*TASK ITEM*: Reproduce the section of the listing that begins at the line containing "induction chapterList as [|record rest IH]; intros chapters" and finishes at the line containing "Hentry & H).". Include both end lines and nothing beyond them.

*DATA SHOWN*:
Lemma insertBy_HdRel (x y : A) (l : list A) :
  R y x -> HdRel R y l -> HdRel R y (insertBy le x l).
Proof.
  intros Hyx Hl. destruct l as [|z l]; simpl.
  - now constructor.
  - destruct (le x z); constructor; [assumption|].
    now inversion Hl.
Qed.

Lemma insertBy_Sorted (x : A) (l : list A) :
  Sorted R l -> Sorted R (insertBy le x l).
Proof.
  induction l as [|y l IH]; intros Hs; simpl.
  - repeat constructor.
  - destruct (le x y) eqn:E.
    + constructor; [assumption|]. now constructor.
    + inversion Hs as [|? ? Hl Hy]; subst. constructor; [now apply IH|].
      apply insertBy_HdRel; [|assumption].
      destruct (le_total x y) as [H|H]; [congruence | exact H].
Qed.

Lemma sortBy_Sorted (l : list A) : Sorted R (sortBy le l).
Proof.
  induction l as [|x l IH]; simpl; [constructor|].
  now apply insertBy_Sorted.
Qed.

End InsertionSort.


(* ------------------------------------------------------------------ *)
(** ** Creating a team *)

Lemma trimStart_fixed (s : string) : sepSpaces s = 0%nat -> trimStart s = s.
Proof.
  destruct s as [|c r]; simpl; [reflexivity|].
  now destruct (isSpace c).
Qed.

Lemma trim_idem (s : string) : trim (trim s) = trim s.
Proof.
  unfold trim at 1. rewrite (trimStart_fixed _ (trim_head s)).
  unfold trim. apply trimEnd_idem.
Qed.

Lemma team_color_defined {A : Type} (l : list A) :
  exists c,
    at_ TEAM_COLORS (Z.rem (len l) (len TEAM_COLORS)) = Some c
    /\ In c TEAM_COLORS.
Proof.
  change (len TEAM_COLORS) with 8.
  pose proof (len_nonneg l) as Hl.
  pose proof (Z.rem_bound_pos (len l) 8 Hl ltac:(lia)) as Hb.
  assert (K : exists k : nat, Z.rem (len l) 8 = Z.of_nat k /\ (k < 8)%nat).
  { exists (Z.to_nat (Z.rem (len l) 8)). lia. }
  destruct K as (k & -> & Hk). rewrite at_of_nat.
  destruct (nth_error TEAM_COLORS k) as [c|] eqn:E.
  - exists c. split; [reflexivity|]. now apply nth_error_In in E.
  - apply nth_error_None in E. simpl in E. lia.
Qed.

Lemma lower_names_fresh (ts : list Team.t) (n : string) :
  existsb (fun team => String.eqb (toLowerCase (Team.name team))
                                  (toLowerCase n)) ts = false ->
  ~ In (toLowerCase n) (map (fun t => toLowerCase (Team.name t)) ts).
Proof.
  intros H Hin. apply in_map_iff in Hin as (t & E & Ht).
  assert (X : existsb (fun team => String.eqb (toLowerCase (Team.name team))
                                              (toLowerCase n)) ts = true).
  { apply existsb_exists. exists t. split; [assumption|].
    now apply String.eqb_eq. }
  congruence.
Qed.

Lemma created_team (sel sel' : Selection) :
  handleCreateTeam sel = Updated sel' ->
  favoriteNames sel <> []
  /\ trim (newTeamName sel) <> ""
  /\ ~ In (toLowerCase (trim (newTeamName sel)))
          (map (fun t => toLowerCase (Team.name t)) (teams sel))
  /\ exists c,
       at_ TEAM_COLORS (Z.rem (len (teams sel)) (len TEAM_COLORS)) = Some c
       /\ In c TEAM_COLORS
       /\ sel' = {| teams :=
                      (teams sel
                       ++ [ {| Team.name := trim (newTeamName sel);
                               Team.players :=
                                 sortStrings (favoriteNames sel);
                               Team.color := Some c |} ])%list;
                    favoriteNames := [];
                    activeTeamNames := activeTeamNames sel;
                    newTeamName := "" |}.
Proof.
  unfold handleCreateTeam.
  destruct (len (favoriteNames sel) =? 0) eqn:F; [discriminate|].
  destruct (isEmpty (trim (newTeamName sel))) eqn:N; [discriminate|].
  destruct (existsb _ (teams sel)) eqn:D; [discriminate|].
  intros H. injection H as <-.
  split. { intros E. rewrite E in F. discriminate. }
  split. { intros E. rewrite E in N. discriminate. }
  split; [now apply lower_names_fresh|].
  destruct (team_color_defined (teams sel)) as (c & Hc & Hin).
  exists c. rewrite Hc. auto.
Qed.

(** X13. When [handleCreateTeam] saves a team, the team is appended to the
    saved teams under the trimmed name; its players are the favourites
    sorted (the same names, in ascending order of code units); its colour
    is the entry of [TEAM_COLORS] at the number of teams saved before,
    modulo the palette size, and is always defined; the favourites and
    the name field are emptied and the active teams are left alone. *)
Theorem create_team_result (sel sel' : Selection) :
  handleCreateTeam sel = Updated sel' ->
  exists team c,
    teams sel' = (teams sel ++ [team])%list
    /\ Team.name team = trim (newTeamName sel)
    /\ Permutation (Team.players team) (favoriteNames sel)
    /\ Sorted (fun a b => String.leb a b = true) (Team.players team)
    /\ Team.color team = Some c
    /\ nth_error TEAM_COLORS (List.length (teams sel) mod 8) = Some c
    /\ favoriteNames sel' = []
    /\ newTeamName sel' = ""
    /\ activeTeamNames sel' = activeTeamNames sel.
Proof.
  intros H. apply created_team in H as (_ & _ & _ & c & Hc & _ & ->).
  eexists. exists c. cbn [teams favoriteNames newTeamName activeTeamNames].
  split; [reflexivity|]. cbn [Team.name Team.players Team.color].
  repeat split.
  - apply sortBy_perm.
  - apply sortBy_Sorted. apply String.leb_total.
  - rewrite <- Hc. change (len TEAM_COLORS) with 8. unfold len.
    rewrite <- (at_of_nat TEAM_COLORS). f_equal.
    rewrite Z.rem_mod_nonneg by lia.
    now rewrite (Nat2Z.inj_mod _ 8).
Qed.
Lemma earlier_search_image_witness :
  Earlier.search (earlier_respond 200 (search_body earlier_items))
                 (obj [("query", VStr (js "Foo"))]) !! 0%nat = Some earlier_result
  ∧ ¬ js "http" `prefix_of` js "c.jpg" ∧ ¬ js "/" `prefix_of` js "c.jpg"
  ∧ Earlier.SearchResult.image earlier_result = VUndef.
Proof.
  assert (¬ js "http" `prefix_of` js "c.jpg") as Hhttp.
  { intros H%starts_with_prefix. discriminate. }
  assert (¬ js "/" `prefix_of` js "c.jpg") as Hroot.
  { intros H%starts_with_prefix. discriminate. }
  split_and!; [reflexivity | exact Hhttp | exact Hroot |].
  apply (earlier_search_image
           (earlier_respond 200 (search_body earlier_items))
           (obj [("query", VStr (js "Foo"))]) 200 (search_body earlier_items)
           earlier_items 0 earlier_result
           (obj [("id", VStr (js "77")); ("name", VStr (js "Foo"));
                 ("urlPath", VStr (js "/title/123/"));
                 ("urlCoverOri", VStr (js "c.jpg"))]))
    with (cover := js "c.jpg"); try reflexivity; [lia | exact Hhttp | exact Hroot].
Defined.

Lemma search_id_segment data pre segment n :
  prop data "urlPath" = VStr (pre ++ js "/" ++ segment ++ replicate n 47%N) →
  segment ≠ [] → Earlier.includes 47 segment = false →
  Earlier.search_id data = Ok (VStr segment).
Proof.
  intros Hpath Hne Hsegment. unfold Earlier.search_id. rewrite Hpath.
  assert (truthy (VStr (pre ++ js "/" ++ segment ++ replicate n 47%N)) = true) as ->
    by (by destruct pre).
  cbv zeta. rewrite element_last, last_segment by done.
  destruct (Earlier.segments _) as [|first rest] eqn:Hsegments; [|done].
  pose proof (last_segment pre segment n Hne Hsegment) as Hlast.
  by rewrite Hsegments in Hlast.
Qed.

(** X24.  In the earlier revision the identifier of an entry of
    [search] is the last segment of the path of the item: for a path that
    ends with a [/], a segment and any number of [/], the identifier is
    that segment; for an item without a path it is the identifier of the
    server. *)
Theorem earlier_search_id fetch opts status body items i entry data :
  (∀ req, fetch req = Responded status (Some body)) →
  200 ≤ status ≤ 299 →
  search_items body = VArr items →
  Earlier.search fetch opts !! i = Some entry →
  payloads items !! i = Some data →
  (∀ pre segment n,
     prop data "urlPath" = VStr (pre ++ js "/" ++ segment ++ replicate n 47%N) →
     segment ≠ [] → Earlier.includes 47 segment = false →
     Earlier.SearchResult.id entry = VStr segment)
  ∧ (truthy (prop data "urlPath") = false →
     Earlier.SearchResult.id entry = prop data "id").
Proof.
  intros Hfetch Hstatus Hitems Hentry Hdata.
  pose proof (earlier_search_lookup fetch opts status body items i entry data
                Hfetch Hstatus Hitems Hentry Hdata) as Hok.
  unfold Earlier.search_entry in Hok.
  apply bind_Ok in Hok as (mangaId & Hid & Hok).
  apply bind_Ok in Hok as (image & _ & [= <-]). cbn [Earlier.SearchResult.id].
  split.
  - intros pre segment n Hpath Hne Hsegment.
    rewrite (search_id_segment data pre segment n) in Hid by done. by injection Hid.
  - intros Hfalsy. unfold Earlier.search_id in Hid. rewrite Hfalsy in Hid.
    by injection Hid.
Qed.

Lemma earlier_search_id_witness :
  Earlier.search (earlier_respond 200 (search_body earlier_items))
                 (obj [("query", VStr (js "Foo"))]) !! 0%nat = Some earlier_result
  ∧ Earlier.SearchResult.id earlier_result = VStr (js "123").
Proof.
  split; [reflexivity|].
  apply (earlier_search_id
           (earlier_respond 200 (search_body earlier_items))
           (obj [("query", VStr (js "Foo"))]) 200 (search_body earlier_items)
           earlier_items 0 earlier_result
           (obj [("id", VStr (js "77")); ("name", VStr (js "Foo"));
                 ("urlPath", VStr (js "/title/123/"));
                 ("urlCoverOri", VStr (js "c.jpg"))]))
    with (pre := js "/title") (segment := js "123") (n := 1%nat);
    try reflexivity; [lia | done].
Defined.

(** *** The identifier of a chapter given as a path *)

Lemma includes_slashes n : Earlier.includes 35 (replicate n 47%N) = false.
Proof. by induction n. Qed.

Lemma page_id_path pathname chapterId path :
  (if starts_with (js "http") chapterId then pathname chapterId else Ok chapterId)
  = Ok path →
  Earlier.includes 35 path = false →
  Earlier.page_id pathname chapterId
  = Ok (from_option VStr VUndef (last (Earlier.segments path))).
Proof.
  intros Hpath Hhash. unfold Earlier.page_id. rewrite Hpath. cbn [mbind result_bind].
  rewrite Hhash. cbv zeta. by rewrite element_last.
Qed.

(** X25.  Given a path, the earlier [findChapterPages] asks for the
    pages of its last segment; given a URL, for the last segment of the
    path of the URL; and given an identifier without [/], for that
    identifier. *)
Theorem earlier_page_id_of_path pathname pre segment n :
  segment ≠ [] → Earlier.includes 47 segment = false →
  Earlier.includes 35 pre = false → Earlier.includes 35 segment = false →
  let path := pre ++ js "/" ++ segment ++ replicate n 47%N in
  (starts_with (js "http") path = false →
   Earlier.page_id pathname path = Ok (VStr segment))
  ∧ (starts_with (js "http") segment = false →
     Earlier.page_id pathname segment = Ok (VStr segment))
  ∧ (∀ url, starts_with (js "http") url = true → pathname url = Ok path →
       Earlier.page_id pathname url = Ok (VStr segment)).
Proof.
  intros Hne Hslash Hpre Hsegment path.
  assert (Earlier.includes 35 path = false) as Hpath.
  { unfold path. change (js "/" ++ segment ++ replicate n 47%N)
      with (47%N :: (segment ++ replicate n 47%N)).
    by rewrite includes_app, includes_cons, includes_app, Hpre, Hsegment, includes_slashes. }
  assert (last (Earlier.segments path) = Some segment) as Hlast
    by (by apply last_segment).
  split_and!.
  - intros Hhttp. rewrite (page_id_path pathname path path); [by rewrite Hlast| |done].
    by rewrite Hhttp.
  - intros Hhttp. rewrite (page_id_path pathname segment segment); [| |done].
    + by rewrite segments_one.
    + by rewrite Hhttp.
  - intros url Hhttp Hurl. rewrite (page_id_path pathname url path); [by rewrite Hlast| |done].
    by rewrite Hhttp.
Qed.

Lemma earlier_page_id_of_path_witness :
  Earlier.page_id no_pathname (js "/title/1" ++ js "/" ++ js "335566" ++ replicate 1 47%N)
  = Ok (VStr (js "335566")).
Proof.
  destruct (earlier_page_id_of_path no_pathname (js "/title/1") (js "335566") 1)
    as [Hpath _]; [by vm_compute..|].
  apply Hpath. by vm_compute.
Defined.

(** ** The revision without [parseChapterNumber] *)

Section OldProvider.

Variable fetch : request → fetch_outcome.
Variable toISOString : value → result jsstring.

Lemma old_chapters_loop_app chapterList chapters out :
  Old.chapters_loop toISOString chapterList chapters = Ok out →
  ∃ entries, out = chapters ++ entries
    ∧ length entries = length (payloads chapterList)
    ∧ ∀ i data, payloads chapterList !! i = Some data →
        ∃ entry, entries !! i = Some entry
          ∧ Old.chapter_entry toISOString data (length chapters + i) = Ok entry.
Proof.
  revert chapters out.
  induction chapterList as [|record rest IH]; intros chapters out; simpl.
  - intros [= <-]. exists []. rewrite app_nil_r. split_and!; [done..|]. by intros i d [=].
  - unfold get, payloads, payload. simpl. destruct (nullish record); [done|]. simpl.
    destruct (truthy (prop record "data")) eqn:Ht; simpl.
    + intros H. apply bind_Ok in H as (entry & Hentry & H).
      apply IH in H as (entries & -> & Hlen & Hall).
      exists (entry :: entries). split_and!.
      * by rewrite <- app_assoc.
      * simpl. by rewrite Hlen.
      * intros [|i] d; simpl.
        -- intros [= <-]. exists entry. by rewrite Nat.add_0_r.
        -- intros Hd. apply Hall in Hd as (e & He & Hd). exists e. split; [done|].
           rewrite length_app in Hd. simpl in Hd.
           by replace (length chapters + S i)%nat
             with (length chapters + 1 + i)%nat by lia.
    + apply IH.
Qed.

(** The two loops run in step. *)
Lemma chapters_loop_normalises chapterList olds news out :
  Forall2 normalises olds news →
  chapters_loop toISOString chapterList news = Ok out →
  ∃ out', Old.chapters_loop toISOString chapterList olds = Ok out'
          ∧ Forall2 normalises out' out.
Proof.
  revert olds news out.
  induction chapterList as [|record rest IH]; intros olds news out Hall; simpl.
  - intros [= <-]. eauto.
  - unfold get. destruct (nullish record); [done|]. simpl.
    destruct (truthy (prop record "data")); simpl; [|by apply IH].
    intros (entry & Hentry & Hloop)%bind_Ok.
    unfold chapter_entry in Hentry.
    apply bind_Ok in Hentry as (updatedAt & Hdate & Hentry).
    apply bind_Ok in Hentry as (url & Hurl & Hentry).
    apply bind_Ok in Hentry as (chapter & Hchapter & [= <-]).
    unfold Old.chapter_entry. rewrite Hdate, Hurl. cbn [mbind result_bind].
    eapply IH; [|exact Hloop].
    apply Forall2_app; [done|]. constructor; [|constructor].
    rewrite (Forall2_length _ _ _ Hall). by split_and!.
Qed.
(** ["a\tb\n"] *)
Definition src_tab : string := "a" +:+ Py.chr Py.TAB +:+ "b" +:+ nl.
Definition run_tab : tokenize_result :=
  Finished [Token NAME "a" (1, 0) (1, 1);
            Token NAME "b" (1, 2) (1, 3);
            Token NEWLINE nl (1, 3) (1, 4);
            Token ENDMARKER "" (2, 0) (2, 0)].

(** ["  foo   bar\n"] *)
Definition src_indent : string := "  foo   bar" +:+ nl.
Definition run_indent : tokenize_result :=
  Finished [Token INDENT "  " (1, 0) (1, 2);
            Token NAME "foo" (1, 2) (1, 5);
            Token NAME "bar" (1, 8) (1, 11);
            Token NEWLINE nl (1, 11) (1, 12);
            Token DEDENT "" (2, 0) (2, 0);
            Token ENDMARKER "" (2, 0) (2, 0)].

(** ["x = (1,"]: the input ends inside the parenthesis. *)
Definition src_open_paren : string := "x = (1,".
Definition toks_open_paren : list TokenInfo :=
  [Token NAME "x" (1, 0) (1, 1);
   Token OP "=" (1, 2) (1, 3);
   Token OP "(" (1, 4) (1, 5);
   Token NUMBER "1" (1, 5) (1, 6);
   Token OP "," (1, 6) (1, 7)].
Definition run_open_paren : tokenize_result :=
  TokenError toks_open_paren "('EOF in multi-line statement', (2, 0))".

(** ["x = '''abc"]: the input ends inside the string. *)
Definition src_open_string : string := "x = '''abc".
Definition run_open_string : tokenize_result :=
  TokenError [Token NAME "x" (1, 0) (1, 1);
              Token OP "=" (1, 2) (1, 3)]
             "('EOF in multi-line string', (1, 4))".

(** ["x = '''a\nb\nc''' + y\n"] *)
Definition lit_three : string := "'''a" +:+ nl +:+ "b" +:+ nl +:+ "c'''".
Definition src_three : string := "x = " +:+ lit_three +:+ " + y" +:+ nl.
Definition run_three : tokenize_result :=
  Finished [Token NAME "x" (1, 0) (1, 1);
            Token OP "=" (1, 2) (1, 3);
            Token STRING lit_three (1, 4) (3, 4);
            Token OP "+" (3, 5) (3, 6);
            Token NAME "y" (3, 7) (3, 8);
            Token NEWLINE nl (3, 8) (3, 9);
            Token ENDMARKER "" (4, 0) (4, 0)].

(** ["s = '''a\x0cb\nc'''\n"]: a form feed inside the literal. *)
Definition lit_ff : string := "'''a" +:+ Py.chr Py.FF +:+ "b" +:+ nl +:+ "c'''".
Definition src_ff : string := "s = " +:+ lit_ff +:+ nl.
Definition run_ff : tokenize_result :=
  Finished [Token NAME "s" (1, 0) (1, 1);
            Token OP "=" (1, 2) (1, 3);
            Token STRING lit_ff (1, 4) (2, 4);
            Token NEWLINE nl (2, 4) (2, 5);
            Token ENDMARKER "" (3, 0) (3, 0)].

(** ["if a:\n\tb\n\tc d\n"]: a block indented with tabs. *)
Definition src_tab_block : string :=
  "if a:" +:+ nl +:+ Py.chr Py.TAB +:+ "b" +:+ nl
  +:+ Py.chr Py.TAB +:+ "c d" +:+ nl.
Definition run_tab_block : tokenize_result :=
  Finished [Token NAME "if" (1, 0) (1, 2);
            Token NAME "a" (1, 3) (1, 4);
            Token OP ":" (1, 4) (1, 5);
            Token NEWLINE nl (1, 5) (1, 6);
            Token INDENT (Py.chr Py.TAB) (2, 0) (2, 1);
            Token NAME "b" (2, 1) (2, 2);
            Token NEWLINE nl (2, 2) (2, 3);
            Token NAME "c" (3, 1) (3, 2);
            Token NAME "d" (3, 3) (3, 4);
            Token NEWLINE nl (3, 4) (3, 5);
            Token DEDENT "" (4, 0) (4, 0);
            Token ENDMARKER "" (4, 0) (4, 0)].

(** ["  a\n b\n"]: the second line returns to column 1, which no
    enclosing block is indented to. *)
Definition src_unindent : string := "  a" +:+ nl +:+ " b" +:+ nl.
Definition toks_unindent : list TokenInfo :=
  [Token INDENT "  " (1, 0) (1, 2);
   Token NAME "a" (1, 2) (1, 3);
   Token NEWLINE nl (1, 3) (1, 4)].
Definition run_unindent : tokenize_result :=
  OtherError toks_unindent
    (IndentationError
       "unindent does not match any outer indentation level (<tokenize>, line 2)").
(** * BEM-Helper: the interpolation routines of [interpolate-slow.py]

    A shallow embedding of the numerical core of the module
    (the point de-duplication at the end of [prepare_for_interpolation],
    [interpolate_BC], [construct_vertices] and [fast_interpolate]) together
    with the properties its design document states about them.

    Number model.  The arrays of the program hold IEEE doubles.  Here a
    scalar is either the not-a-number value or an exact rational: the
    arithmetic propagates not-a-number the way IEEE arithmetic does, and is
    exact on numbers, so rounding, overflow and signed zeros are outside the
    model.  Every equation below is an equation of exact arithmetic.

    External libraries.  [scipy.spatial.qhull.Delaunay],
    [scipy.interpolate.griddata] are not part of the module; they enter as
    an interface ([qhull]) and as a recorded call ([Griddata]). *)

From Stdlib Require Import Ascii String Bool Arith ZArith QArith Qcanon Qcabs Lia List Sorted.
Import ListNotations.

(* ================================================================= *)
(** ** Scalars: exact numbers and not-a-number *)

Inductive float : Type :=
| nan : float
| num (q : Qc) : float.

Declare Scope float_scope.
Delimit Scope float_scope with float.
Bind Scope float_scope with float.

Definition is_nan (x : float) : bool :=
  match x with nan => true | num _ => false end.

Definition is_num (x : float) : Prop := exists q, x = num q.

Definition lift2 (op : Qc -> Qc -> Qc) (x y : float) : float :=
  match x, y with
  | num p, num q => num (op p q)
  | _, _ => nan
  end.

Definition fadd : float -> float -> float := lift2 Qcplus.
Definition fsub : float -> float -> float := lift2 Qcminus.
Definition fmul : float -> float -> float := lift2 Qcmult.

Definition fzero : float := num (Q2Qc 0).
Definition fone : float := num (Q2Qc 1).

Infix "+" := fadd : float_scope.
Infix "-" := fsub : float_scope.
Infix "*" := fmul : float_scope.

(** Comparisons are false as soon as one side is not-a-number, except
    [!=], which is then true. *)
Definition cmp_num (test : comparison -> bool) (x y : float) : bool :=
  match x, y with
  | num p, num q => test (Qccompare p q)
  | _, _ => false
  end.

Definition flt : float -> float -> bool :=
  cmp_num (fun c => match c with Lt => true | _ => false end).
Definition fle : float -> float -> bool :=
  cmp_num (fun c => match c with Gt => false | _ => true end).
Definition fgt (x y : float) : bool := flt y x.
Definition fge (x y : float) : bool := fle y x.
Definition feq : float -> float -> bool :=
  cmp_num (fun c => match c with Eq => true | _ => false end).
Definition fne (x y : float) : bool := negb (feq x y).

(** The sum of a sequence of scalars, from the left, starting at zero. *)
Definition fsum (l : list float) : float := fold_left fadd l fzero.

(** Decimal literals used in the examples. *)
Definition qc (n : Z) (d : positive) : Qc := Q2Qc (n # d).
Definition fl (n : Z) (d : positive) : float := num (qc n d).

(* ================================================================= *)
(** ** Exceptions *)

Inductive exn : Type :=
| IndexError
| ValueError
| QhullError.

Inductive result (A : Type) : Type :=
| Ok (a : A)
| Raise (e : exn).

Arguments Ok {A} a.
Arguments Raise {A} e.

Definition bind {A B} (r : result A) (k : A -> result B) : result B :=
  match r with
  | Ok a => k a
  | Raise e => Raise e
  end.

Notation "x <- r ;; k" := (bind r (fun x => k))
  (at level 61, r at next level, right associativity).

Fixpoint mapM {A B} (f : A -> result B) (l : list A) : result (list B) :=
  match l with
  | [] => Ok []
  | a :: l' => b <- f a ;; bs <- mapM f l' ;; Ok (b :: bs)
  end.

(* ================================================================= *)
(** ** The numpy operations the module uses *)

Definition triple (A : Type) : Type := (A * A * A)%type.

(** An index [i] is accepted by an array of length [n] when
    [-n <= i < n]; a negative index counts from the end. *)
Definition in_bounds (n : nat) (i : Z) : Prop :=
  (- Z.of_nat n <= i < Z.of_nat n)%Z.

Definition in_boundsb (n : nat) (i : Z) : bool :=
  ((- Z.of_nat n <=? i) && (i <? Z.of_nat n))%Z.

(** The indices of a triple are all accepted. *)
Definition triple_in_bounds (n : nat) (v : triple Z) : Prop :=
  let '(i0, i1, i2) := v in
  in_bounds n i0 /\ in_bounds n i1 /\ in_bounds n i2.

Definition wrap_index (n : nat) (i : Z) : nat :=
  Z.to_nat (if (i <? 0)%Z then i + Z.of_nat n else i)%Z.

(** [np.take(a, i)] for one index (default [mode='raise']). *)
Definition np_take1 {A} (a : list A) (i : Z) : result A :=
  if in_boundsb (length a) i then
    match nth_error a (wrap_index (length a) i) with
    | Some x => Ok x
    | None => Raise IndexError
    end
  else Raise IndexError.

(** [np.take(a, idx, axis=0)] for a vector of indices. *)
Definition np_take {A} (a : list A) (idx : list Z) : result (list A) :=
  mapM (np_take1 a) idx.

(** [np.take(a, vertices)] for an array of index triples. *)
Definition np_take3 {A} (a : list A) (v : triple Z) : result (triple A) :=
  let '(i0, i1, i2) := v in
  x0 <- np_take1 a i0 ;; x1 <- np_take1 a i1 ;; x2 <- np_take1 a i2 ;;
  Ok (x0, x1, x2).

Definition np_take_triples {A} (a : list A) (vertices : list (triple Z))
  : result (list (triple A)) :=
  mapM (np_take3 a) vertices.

*REPLY*:
  induction chapterList as [|record rest IH]; intros chapters out; simpl.
  - intros [= <-]. exists []. rewrite app_nil_r. split_and!; [done..|]. by intros i d [=].
  - unfold get, payloads, payload. simpl. destruct (nullish record); [done|]. simpl.
    destruct (truthy (prop record "data")) eqn:Ht; simpl.
    + intros H. apply bind_Ok in H as (entry & Hentry & H).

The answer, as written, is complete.